Em entrevista à agência Lusa, Jorge Roque da Cunha, recentemente reeleito no cargo para o triénio 2015/18, lembrou que a agressão contra os profissionais médicos é um “crime semipúblico”.

“Basta haver uma queixa para que passe a haver o desenvolvimento do processo no Ministério Público, o que é positivo”, afirmou.

Em 2014 foram registados 531 casos de violência contra profissionais de saúde. Em 2013 tinham sido notificados 202 casos.

Jorge Roque da Cunha acredita que estes casos devem ser muitos mais do que os reportados.

“São processos burocráticos e uma coisa que não é agradável. Além disso, os doentes não desaparecem”, reforçou.

O sindicalista defende “uma restrição ou um acesso condicionado” para o agressor. Outra hipótese que Jorge Roque da Cunha admite é “uma pena violenta”.

“Um impedimento não é possível. Não podemos, por muito que isso custe à pessoa que foi agredida - verbalmente ou fisicamente”, acrescentou.

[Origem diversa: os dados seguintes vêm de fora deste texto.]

(** The code lengths of the code-length alphabet, three bits each. *)
Fixpoint clens (order lens : list Z) (bs : list bool) : option (list Z * list bool) :=
  match order with
  | [] => Some (lens, bs)
  | i :: order => match get 3 bs with Some (v, bs) => clens order (setZ lens i v) bs | None => None end
  end.

(** The run-length coded lengths: [acc] are those known, an error says
    whether the bits ran out. *)
Fixpoint lengths (fuel : nat) (cl : list Z) (n : Z) (acc : list Z) (bs : list bool) : res (list Z + InflateError) * list bool :=
  match fuel with
  | O => (Fuel, bs)
  | S fuel' =>
      if zlen acc <? n then
        match symbol cl bs with
        | Sym sym bs =>
            if sym <? 16 then lengths fuel' cl n (acc ++ [sym]) bs
            else if (sym =? 16) && (zlen acc =? 0) then (Ok (inr BadCodeLengths), bs)
            else
              let '(width, least, v) :=
                if sym =? 16 then (2, 3, nthZ acc (zlen acc - 1)) else if sym =? 17 then (3, 3, 0) else (7, 11, 0) in
              match get width bs with
              | None => (Ok (inr TruncatedInput), bs)
              | Some (k, bs) =>
                  if zlen acc + (least + k) >? n then (Ok (inr BadCodeLengths), bs)
                  else lengths fuel' cl n (acc ++ replicate (Z.to_nat (least + k)) v) bs
              end
        | _ => (Ok (inr BadCodeLengths), bs)
        end
      else (Ok (inl acc), bs)
  end.

Definition is_complete (lens : list Z) : bool := upto lens 15 =? 2 ^ 15.

Definition lit_accepted (lens : list Z) : bool :=
  is_complete lens ||
  ((cnt lens 1 =? 1) && (256 <? zlen lens) && (nthZ lens 256 =? 1) && forallb (fun l => cnt lens l =? 0) (seqZ 2 14)).

Definition dist_accepted (lens : list Z) : bool :=
  is_complete lens || (cnt lens 1 =? 1) || forallb (fun l => cnt lens l =? 0) (seqZ 1 15).

(** The two code-length lists of a dynamic block. *)
Definition dynamic (bs : list bool) : res ((list Z * list Z) + InflateError) * list bool :=
  match get 5 bs with
  | None => (Ok (inr TruncatedInput), bs)
  | Some (a, bs) =>
  match get 5 bs with
  | None => (Ok (inr TruncatedInput), bs)
  | Some (b, bs) =>
  match get 4 bs with
  | None => (Ok (inr TruncatedInput), bs)
  | Some (c, bs) =>
      let hlit := a + 257 in
      let hdist := b + 1 in
      if (hlit >? 286) || (hdist >? 30) then (Ok (inr BadCodeLengths), bs)
      else
        match clens (take (Z.to_nat (c + 4)) CODE_LENGTH_ORDER) (replicate 19 0) bs with
        | None => (Ok (inr TruncatedInput), bs)
        | Some (cl, bs) =>
            if negb (is_complete cl) then (Ok (inr BadCodeLengths), bs)
            else
              let '(r, bs) := lengths (S (Z.to_nat (hlit + hdist))) cl (hlit + hdist) [] bs in
              (r ← r;
               match r with
               | inr e => mret (inr e)
               | inl all =>
                   let ll := take (Z.to_nat hlit) all in
                   let dl := drop (Z.to_nat hlit) all in
                   if (upto ll 15 <=? 2 ^ 15) && (upto dl 15 <=? 2 ^ 15) && lit_accepted ll && dist_accepted dl
                   then mret (inl (ll, dl)) else mret (inr BadCodeLengths)
               end, bs)
        end
  end
  end
  end.

Definition stored_block {K} `{OutputSink K} (bs : list bool) (s : Out K) : InflateError * list bool * Out K :=
  let bs := drop (Z.to_nat (zlen bs mod 8)) bs in
  match get 16 bs with
  | None => (TruncatedInput, bs, s)
  | Some (len, bs) =>
      match get 16 bs with
      | None => (TruncatedInput, bs, s)
      | Some (nlen, bs) =>
          if negb (Z.lxor len 0xFFFF =? nlen) then (BadStoredLen, bs, s) else stored (Z.to_nat len) bs s
      end
  end.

O secretário-geral do SIM defende formas de os médicos desenvolverem técnicas para que estas situações limite não aconteçam e que estes possam “aperceberem-se rapidamente dos sinais de alarme para pedir ajuda aos colegas dos centros de saúde”.

Segundo a Direção-Geral de Saúde (DGS), só em janeiro deste ano foram reportadas 33 notificações de violência contra profissionais de saúde no local de trabalho.